Re: what could cause this PANIC on enterprise 7.3.4 db?

From: Tom Lane <tgl(at)sss(dot)pgh(dot)pa(dot)us>
To: Andriy Tkachuk <ant(at)imt(dot)com(dot)ua>
Cc: PostgreSQL Development <pgsql-hackers(at)postgresql(dot)org>, Alexey Yahno <yahno(at)imt(dot)com(dot)ua>
Subject: Re: what could cause this PANIC on enterprise 7.3.4 db?
Date: 2003-11-10 14:19:24
Message-ID: 18379.1068473964@sss.pgh.pa.us
Views: Raw Message | Whole Thread | Download mbox | Resend email
Thread:
Lists: pgsql-hackers

Andriy Tkachuk <ant(at)imt(dot)com(dot)ua> writes:
> On Fri, 7 Nov 2003, Tom Lane wrote:
>> Andriy Tkachuk <ant(at)imt(dot)com(dot)ua> writes:
>>> Nov 5 20:22:42 monstr postgres[16071]: [3] PANIC: open of /usr/local/pgsql/data/pg_clog/0040 failed: No such file or directory
>>
>> Could we see ls -l /usr/local/pgsql/data/pg_clog/

> [10:49]/2:ant(at)monstr:~>sudo ls -al /usr/local/pgsql/data/pg_clog
> total 40
> drwx------ 2 pgsql postgres 4096 Nov 7 03:28 .
> drwx------ 6 pgsql root 4096 Oct 23 10:45 ..
> -rw------- 1 pgsql postgres 32768 Nov 10 10:47 000D

Okay, given that the file the code was trying to access is nowhere near
the current or past set of valid transaction numbers, it's pretty clear
that what you have is a corrupted transaction number in some tuple's
header. The odds are that not only the transaction number is affected;
usually when we see something like this, anywhere from dozens to
hundreds of bytes have been replaced by garbage data.

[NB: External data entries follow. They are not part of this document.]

(** ** Page navigation *)

(** The state after [handlePageChange]: only the row offset and the page
    number change. *)
Lemma handlePageChange_next_state (s : State) (event : PageEvent) :
  handlePageChange event
    = Some (Ok tt, [SetFirstRow (first event);
                    SetCurrentPage (first event / Z.pos (rows event) + 1)]) /\
  apply_effects s [SetFirstRow (first event);
                   SetCurrentPage (first event / Z.pos (rows event) + 1)]
    = Some (mkState (artworks s) (first event / Z.pos (rows event) + 1) (first event)
                    (totalRecords s) (selectedArtworks s) (showFilter s) (rowsToFetch s)).
Proof. destruct event; split; reflexivity. Qed.

(** A page event for another page whose response is well shaped: the
    page is requested once, its rows replace the loaded page wholesale,
    the reported total replaces the total, page number and row offset are
    those of the event, and the selection made on earlier pages is kept
    as it is. *)
Theorem navigate_loads_page :
  forall (remote : Remote) (s : State) (event : PageEvent) (body pagination : JsVal)
         (r : ref) (elems : list JsVal) (total : Z),
    first event / Z.pos (rows event) + 1 <> currentPage s ->
    remote (first event / Z.pos (rows event) + 1) = Response (Json body) ->
    getProp body "data"%string = Ok (VArr r elems) ->
    getProp body "pagination"%string = Ok pagination ->
    getProp pagination "total"%string = Ok (VNum total) ->
    exists tr,
      navigate remote s event
        = Some ((Ok tt, tr),
                mkState elems (first event / Z.pos (rows event) + 1) (first event) total
                        (selectedArtworks s) (showFilter s) (rowsToFetch s)) /\
      requests tr = [first event / Z.pos (rows event) + 1].
Proof.
  intros remote s event body pagination r elems total Hother Hremote Hdata Hpag Htotal.
  destruct (handlePageChange_next_state s event) as [Hrun Hnext].
  unfold navigate. rewrite Hrun, Hnext.
  unfold useEffect_currentPage. cbn [currentPage].
  destruct (Z.eqb_spec (first event / Z.pos (rows event) + 1) (currentPage s)) as [|_];
    [contradiction|].
  rewrite fetchArtworksByPage_cases, Hremote, Hdata, Hpag, Htotal.
  eexists. split; reflexivity.
Qed.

In the cases I've been able to study in the past, the cause seemed to
be faulty hardware or possibly kernel bugs --- for instance someone
recently reported a case where a whole kilobyte of a Postgres file had
been replaced with what seemed to be part of a mail message. I'd
ascribe that to either a disk drive writing a sector at the wrong place,
or the kernel getting confused about which buffer held which file.
So I'd recommend running some hardware diagnostics and checking to see
if there are errata available for your kernel.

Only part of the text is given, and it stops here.